## Your goal
Below are some records; quote exactly the lines from the one that contains "Proof. by destruct privileges, grant. Qed." through the one that contains "[PyTrue] [])) = []", inclusive, and no others.

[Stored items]
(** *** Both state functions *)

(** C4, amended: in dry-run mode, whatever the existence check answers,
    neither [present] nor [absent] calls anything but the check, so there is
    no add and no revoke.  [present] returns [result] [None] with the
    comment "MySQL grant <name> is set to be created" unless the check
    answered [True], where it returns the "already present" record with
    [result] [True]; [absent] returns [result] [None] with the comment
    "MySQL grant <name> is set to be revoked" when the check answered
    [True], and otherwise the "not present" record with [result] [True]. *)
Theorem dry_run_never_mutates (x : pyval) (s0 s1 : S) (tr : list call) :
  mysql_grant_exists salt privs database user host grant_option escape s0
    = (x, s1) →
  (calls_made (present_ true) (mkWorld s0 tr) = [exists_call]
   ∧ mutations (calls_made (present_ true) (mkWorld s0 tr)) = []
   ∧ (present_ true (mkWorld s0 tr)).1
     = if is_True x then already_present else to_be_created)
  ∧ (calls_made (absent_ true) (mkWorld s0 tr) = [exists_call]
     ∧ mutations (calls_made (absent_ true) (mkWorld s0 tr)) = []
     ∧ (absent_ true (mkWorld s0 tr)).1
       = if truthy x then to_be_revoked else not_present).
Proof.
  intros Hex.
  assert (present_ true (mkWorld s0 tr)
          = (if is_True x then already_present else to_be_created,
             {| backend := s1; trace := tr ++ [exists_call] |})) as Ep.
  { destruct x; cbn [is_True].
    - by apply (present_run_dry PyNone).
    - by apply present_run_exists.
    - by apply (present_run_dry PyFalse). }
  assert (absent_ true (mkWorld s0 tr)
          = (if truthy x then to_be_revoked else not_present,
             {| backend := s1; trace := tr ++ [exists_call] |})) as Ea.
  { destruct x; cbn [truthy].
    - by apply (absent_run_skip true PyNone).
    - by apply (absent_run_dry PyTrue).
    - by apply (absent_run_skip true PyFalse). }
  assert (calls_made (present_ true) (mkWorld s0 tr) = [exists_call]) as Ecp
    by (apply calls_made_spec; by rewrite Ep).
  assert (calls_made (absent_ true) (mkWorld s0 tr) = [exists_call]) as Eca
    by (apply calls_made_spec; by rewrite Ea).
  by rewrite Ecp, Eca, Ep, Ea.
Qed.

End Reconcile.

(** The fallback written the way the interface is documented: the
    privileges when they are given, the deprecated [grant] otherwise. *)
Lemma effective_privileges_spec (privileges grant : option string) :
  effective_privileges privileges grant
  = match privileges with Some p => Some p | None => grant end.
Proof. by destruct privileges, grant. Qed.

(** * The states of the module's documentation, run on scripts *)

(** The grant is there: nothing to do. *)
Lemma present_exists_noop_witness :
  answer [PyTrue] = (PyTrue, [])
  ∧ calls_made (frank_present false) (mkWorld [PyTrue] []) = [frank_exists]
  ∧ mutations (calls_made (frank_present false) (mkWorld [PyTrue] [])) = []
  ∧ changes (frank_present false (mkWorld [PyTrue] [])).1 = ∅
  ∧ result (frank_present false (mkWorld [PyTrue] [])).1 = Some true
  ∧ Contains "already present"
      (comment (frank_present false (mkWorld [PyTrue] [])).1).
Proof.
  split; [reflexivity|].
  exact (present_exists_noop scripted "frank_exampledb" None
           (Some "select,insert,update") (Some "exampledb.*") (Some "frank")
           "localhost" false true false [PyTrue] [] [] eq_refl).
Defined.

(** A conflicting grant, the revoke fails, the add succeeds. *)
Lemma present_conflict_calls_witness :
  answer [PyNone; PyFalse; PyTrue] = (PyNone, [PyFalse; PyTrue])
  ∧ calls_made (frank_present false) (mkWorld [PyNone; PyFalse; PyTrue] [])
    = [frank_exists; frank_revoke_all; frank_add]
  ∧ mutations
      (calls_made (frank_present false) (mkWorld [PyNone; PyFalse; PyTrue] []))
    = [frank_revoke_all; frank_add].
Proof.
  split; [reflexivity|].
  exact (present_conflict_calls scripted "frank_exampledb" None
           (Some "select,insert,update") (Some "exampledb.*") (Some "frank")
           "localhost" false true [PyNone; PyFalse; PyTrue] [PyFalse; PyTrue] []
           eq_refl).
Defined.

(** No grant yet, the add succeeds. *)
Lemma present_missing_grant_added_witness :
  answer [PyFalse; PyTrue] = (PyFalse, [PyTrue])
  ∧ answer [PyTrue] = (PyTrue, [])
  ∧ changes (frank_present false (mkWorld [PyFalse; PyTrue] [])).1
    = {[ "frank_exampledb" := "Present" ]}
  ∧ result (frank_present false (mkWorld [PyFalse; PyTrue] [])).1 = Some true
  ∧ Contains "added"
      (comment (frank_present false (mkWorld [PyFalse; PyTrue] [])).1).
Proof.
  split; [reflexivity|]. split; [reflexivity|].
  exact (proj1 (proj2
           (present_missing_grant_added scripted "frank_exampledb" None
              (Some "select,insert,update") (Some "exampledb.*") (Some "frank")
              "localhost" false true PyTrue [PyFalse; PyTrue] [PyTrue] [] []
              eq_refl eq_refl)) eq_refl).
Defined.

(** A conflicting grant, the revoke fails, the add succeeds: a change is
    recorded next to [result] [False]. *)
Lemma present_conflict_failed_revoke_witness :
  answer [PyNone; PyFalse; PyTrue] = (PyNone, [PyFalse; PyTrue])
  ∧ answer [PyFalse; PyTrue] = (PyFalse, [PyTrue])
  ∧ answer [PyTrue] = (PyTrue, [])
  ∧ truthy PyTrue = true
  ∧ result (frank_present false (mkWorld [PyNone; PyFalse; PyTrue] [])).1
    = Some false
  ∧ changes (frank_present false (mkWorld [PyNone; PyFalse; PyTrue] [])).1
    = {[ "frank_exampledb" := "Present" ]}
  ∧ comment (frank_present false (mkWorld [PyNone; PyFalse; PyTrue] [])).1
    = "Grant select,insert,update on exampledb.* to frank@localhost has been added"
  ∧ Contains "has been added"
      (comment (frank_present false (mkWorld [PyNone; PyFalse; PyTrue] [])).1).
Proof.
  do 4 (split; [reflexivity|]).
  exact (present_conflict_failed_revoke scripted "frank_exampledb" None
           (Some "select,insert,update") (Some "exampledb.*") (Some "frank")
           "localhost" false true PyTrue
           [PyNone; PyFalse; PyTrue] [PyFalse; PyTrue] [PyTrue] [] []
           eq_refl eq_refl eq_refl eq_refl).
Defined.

---

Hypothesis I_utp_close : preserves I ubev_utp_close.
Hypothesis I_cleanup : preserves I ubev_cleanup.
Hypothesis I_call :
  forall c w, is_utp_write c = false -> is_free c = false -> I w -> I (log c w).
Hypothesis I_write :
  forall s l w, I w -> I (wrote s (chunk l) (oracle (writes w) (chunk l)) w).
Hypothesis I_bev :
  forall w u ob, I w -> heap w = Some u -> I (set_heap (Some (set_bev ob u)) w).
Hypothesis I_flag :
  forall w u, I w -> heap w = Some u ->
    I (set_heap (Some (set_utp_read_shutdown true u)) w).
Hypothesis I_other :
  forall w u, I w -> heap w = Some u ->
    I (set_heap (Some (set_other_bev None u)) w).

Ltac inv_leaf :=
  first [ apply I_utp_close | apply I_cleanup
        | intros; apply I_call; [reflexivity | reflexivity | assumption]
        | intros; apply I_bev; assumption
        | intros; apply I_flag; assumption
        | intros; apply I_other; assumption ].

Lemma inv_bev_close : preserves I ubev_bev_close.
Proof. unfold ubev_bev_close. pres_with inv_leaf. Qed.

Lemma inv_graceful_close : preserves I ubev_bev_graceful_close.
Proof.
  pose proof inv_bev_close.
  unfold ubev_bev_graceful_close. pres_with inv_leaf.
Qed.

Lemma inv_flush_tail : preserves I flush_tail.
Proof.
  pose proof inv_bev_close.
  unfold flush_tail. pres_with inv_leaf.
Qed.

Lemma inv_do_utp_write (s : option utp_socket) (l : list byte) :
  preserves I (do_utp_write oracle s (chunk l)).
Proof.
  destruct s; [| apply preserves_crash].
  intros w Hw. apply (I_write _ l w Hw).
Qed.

## Exercise response
Proof. by destruct privileges, grant. Qed.

(** * The states of the module's documentation, run on scripts *)

(** The grant is there: nothing to do. *)
Lemma present_exists_noop_witness :
  answer [PyTrue] = (PyTrue, [])
  ∧ calls_made (frank_present false) (mkWorld [PyTrue] []) = [frank_exists]
  ∧ mutations (calls_made (frank_present false) (mkWorld [PyTrue] [])) = []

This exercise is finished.